А между тем служба штурмана была весьма важная и требовала основательных знаний. Штурман прокладывал на карте путь, делал счисление, описи берегов и съемки, производил астрономические наблюдения для определения места корабля, наблюдал за морскими картами, за верностью компасов, за хронометрами – одним словом, ведал главным образом кораблевождением и вслед за капитаном первый подвергался строгой ответственности по суду в случае постановки судна на мель или другого какого-либо несчастия, бывшего следствием ошибки или незнания штурмана.
Эта серьезная часть морского дела всецело лежала на штурманах, особенно в старое время, когда флотские офицеры гнушались «подлым», недворянским, цифирным делом (недаром и штурманов презрительно звали «цифирниками»), и большая часть капитанов плохо или даже совсем не знала штурманской части, ограничиваясь управлением судов и военным обучением команд. Без хорошего штурмана многие капитаны в старину не могли бы плавать, и по этому поводу прежде ходило немало анекдотов среди моряков.
Приниженное положение штурманов не ограничивалось их служебной карьерой. И вне службы штурман, как человек не «белой кости», был, так сказать, «отверженцем». Он не был принят в привилегированной касте флотских. Его чуждались. Ни один из моряков не подумал бы выдать дочь за штурманского офицера. Начальство третировало штурмана с презрительной грубостью; сослуживцы – с небрежным превосходством. Штурман считался человеком «низшей расы», «бурбоном». Над ним издевались. В старину про штурманов даже была сложена песенка, начинавшаяся словами:
Штурман! дальше от комода!
Штурман! чашку разобьешь!
Под влиянием такого отношения сложились типичные черты штурмана старого времени. Это был обыкновенно молчаливый, загнанный человек, зачастую выпивавший, с грубыми манерами, вечный труженик, педантичный морской служака, молча и, по-видимому, без ропота тянувший лямку и переносивший грубости капитанов старого закала, но в глубине души оскорбленный и нередко ожесточенный, питавший глухую и непримиримую вражду ко всем флотским, только потому, что они флотские.
Веяния шестидесятых годов не прошли бесследно и для замкнутого морского мирка с его кастовыми предрассудками. Многое изменилось в нем под влиянием новых идей, охвативших общество и правительство. Обращение с матросом, отличавшееся особенной суровостью, доходившею до зверства, смягчилось. Изменились, конечно, и прежние безобразные отношения между «патрициями» и «плебеями» морской службы. Никто не осмелился бы запеть: «Штурман! дальше от комода!..» Но вкоренившиеся в сознание людей кастовые предрассудки не могли исчезнуть сразу, и в самых, по-видимому, любезных и равноправных отношениях моряков к штурманам все-таки невольно проглядывало старое, годами унаследованное сознание своего привилегированного положения, что, разумеется, чувствовалось штурманами и не охлаждало традиционной вражды, тем более что и служебное положение штурманов не изменилось.
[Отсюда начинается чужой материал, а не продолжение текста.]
(* ===== verification/NormalizeGitea.v ===== *)
(** * Normalization: Gitea

    The normalizers of [netbox_rpc/domain/normalization.py] for the production upgrade of
    Gitea, for the registration of its runner, which snapshots the fence of the token
    scope, and for the Docker runners; with the SSH identity the upgrade requires, which
    has its own host-key validator.

    [gitea_vm] is what the lookup of the locked Gitea machine answers, with its tags and
    the key of its content type; [fences] the fence row of a scope and the execution it
    refers to. *)

From S2P Require Import Prelude PyValue CredentialContract Spans PyRegex SecretPatterns Protected.
From S2P Require Import Projection EventStore Aggregate Fence Contracts Codec Lease Backends CredentialAuthority Targets.
From S2P Require Import Normalize NormalizeDevices NormalizePinned NormalizeIdentity.
Import JsonNotations.

Local Open Scope Z_scope.

(** ** The host key of Gitea *)

Definition SSH_HOST_KEY_ENCODED_MAX_LENGTH : Z := 256.
Definition SSH_HOST_KEY_ALGORITHM : string := "ssh-ed25519".
(** [int.from_bytes(data, "big")]. *)
Definition from_bytes (data : list Z) : Z := fold_left (fun n b => 256 * n + b) data 0.
(** [data[start:stop]]. *)
Definition slice (start stop : Z) (data : list Z) : list Z :=
  take (Z.to_nat (stop - start)) (drop (Z.to_nat start) data).
(** The lengths are read from the record itself. *)
Definition is_exact_ed25519 (decoded_key : list Z) : bool :=
  let size := Z.of_nat (length decoded_key) in
  let algorithm_length := from_bytes (slice 0 4 decoded_key) in
  let algorithm_end := 4 + algorithm_length in
  let key_length_end := algorithm_end + 4 in
  let key_length := if key_length_end <=? size then from_bytes (slice algorithm_end key_length_end decoded_key) else -1 in
  (algorithm_length =? str_len SSH_HOST_KEY_ALGORITHM)
  && bool_decide (slice 4 algorithm_end decoded_key = code_points SSH_HOST_KEY_ALGORITHM)
  && (key_length =? Z.of_nat ED25519_KEY_BYTES) && (size =? key_length_end + Z.of_nat ED25519_KEY_BYTES).
Definition _validate_gitea_known_hosts_entry (entry : string) : res unit :=
  _ ← demand (str_truthy entry && String.eqb entry (str_strip entry)
              && negb (str_any (fun c => bool_decide (c ∈ line_breaks)) entry) && (str_len entry <=? 8192))
        "Production Gitea SSH service requires one bounded pinned known-hosts entry.";
  let malformed := "Production Gitea known-hosts entry must contain exactly host, algorithm, and key." in
  match str_split " "%char entry with
  | [host; algorithm; encoded_key] =>
      _ ← demand (str_truthy host && str_truthy algorithm && str_truthy encoded_key) malformed;
      _ ← demand (String.eqb host Upgrade.IPV4_ADDRESS)
            "Production Gitea known-hosts entry must pin only the locked IPv4 address.";
      _ ← demand (str_in algorithm [SSH_HOST_KEY_ALGORITHM])
            "Production Gitea known-hosts entry uses an unsupported host-key algorithm.";
      _ ← demand (str_len encoded_key <=? SSH_HOST_KEY_ENCODED_MAX_LENGTH)
            "Production Gitea known-hosts key token is oversized.";
      match b64decode encoded_key with
      | None => invalid "Production Gitea known-hosts entry contains malformed key material."
      | Some decoded_key =>
          demand (is_exact_ed25519 decoded_key)
            "Production Gitea known-hosts key is not an exact Ed25519 wire record."
      end
  | _ => invalid malformed
  end.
Реформы не коснулись этих «униженных и оскорбленных» тружеников морской службы.
– Всех нынче освобождают, только штурманов, видно, не хотят! Да и не стоит. Разве штурман в глазах многих человек?! Штурман – терпеливое и безропотное животное… Кто поднимет за него голос?
Так изредка говаривал с ядовитой, насмешливой иронией Никандр Миронович, обращаясь к своему помощнику, молодому штурманскому прапорщику, но, очевидно, говоря для всех сидевших в кают-компании моряков и словно бы вызывая на ответ.
И угрюмое лицо Пташкина, и его тихий, слегка скрипучий голос были полны злости.
Никто не подавал ответа, и Никандр Миронович снова упорно молчал.
VIII
Между «мрачным штурманом» (так звали за глаза Никандра Мироновича) и большинством сослуживцев установились холодные отношения, оставшиеся неизменными во все время долгого плавания. Штурмана недолюбливали.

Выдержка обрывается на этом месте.